Я вспоминаю моё детство в подмосковном фабричном городке. Обычная судьба была такая: парень шёл в техникум или сразу на завод, потом в армию, потом опять на завод. Девчонки шли на меланжевый комбинат. Нет, никто никого не принуждал: просто так получалось – это и есть показатель естественности происходящего. А если он не хотел? Пожалуйста. Собственно, самые умные ехали поступать в вузы: кто-то возвращался, кто-то нет. Крестьянские дети, окончив школу, тоже имели право поехать поступать в любой вуз страны, и поступали! Тем более что благодаря институту распределения специалистов после вуза, который реально работал до 70-х годов, в сельских школах работали приличные учителя. Иными словами, самые умные и активные могли «выпрыгнуть» из своего сословия и двинуться в иные сферы.
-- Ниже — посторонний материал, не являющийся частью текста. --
(* ===== verification/LinkedDemo.v ===== *)
(** * LinkedDemo: a worker, a gateway and an authorization service that run together

    The toy formats of CompilerDemo.v and AuthorizationFacts.v, and ports that hold
    one generation of one user: the theorems of DelegationFacts.v and LinkedFacts.v
    apply to the runs they produce. *)

From S2P Require Import Prelude Text RustStr Json Serde StateJson Authoring Template TemplateFacts CompilerTools Proc JobQueue.
From S2P Require Import JobQueueFacts Compiler CompilerFacts MemServices CompilerDemo.
From S2P Require Import Authorization AuthorizationFacts Pengolo Agents Activity Workspace WorkspaceFacts.
From S2P Require Import Delegation DelegationFacts Linked LinkedFacts.

#[local] Existing Instance CompilerDemo.demo_formats.
#[local] Existing Instance CompilerDemo.demo_decoders.
#[local] Instance link_encodings : WorkspaceExternals :=
  {| url_encode s := s; base64_decode := Some; default_hash _ := EmptyString |}.
#[local] Instance link_digests : Digests := {| sha256 s := s; base64_encode s := s |}.

Definition grant_of (v : value) : Grant :=
  {| gr_tenant := default EmptyString (get_str v "tenant"); gr_actor := default EmptyString (get_str v "actor");
     gr_generation := default EmptyString (get_str v "generation"); gr_project := get_str v "project";
     gr_temporary_session := get_str v "temporary_session" |}.
#[local] Instance link_grants : GrantFormat := {| grant_from_slice bytes := grant_of <$> text_document bytes |}.
#[local] Instance link_laws : GrantLaws.
Proof.
  constructor. intros [t a g p s] bytes [= <-]. unfold grant_from_slice, link_grants. rewrite text_document_text.
  by destruct p, s.
Qed.

Definition link_capability : string := demo_digest.
Definition link_job : Job := leased (new_row
  {| nj_id := demo_digest; nj_tenant := "acme"; nj_actor := "ann"; nj_generation := "g";
     nj_fingerprint := demo_digest; nj_capability := link_capability; nj_template_id := demo_id;
     nj_template_version := demo_digest |} 5) "lease" 10.
Definition link_record (id : string) (data : value) : PengoloRecord :=
  {| rc_id := id; rc_owner_id := "ann"; rc_project_id := None; rc_expires_at := None; rc_revision := 1;
     rc_updated_at := 0; rc_data := data |}.
Definition link_generation : PengoloRecord :=
  link_record "g" (JObject [("authorization", json_context default_context); ("chatId", JString "c1");
    ("evidence", JArray [])]).
Definition link_gateway (B : Type) (c : Workspace.call B) : result B :=
  match c in Workspace.call B return result B with
  | ResolveCapability _ => Ok ("acme"%string, link_generation, false)
  | Hour => Ok 9%Z
  | NowMs => Ok 1000%Z
  | GetUserStatus _ _ => Ok Active
  | IsAuthorized _ _ _ _ _ _ => Ok true
  | StoreGet _ CChat _ _ => Ok (Some (link_record "c1" (JObject [])))
  | ReserveFile _ r _ => Ok r
  | PromoteFile _ r _ _ => Ok r
  | WriteStaging _ _ | RecordEvidence _ _ _ _ => Ok tt
  | _ => Err (Foreign "unavailable")
  end.
Definition link_auth (B : Type) (c : Authorization.call B) : result B :=
  match c in Authorization.call B return result B with
  | Check _ _ _ _ => Ok (Decision true)
  | ActivePolicies _ => Ok None
  | CacheRemove _ => Ok tt
  | _ => Err (Foreign "unavailable")
  end.
Definition link_platform (B : Type) (c : platform B) : result B :=
  match c in platform B return result B with
  | OfCompiler c =>
      match c in Compiler.call B return result B with
      | QueueClaim _ => Ok (Some link_job)
      | c => demo_answers _ c
      end
  | OfGateway c => link_gateway _ c
  | OfAuth c => link_auth _ c
  | Http => Ok tt
  end.
Definition link_run : list (Proc.event platform) := trace link_platform (linked_work true).
Definition link_project : Rendered :=
  match render demo_sealed demo_document with Ok p => p | Err _ => {| rd_entrypoint := EmptyString; rd_assets := [] |} end.
Lemma compiled_with_permission_witness :
  eval link_platform (linked_work true) = Ok tt /\
  exists job now t document, Event (OfCompiler (QueueClaim now)) (Ok (Some job)) ∈ take 63 link_run /\
    permitted_job (take 63 link_run) (jb_tenant job) (jb_actor job) (jb_generation job) (jb_capability job) UseIt
      (jb_template_id job) /\
    tm_id t = jb_template_id job /\ tm_version t = jb_template_version job /\ seal t = Ok t /\
    render t document = Ok link_project.
Proof.
  split; [vm_compute; reflexivity|].
  assert (link_run !! 63 = Some (Event (OfCompiler (Compile link_project)) (Ok tt))) as He by (vm_compute; reflexivity).
  exact (compiled_with_permission true link_run _ (trace_runs link_platform _) _ _ _ _ (run_split _ _ _ He)).
Defined.

Definition link_request : AuthorizationRequest := {| ar_action := Use; ar_template := Some (structural demo_id) |}.

Definition link_actor : Principal :=
  {| pn_tenant := "acme"; pn_user := "ann"; pn_context := default_context |}.
Definition link_artifact : CompiledArtifact :=
  {| ca_id := demo_digest; ca_name := "letter.pdf"; ca_mime := "application/pdf"; ca_bytes := "%PDF-1.7" |}.
Definition link_publication : prog value := save_compiled_artifact link_actor link_generation link_capability link_artifact.
Definition link_file : PengoloRecord :=
  artifact_record link_actor link_artifact "00000000000000000000000000000000" "pdf" None None 1000 1000 1000.
Definition link_staged : StagedFile :=
  {| sf_generated := true; sf_tenant := "acme"; sf_owner := "ann";
     sf_source := "acme/ann/pengolo/00000000000000000000000000000000";
     sf_destination := "acme/ann/pengolo/00000000000000000000000000000000.pdf"; sf_mime := "application/pdf"; sf_size := 8;
     sf_name := "letter.pdf"; sf_checksum := "%PDF-1.7" |}.
Lemma publication_authorized_witness :
  is_Ok (eval link_gateway link_publication) = true /\
  publication_guard link_actor link_generation link_capability link_artifact (take 29 (trace link_gateway link_publication))
    (Event (PromoteFile "acme" link_file false link_staged) (Ok link_file)).
Proof.
  split; [vm_compute; reflexivity|].
  assert (trace link_gateway link_publication !! 29 = Some (Event (PromoteFile "acme" link_file false link_staged) (Ok link_file)))
    as He by (vm_compute; reflexivity).
  exact (publication_authorized _ _ _ _ _ _ (trace_runs link_gateway link_publication) _ _ _ (run_split _ _ _ He)).
Defined.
Путь лежал через поступление в институт. Но большинству, в сущности, этого и не требуется. Подавляющее большинство стремится к простой, предсказуемой, лишённой неожиданностей жизни. Так что сословность – это совсем не плохая вещь, способная существенно повысить качество народного труда. Сегодня это качество, которое всегда отставало от самого высокого мирового уровня, прискорбно упало. Люди, те самые независимые самоценные личности, столь ценимые либералами, превращённые в социальную пыль, разобщённые и замороченные, по большей части не имеют никакой профессиональной привязки. Они – никто: то на рынке торгуют, то починяют что-то, то охранником удастся наняться. Таковы плоды свободы. Не лучше ли сословная монархия неофеодального типа? Мне кажется, сама жизнь придёт к этому.
Одновременно эта монархия должна быть идеократической, как когда-то были теократические монархии. Это монархия, базирующаяся на общей идеологии – светской религии. Но это требует отдельного обсуждения.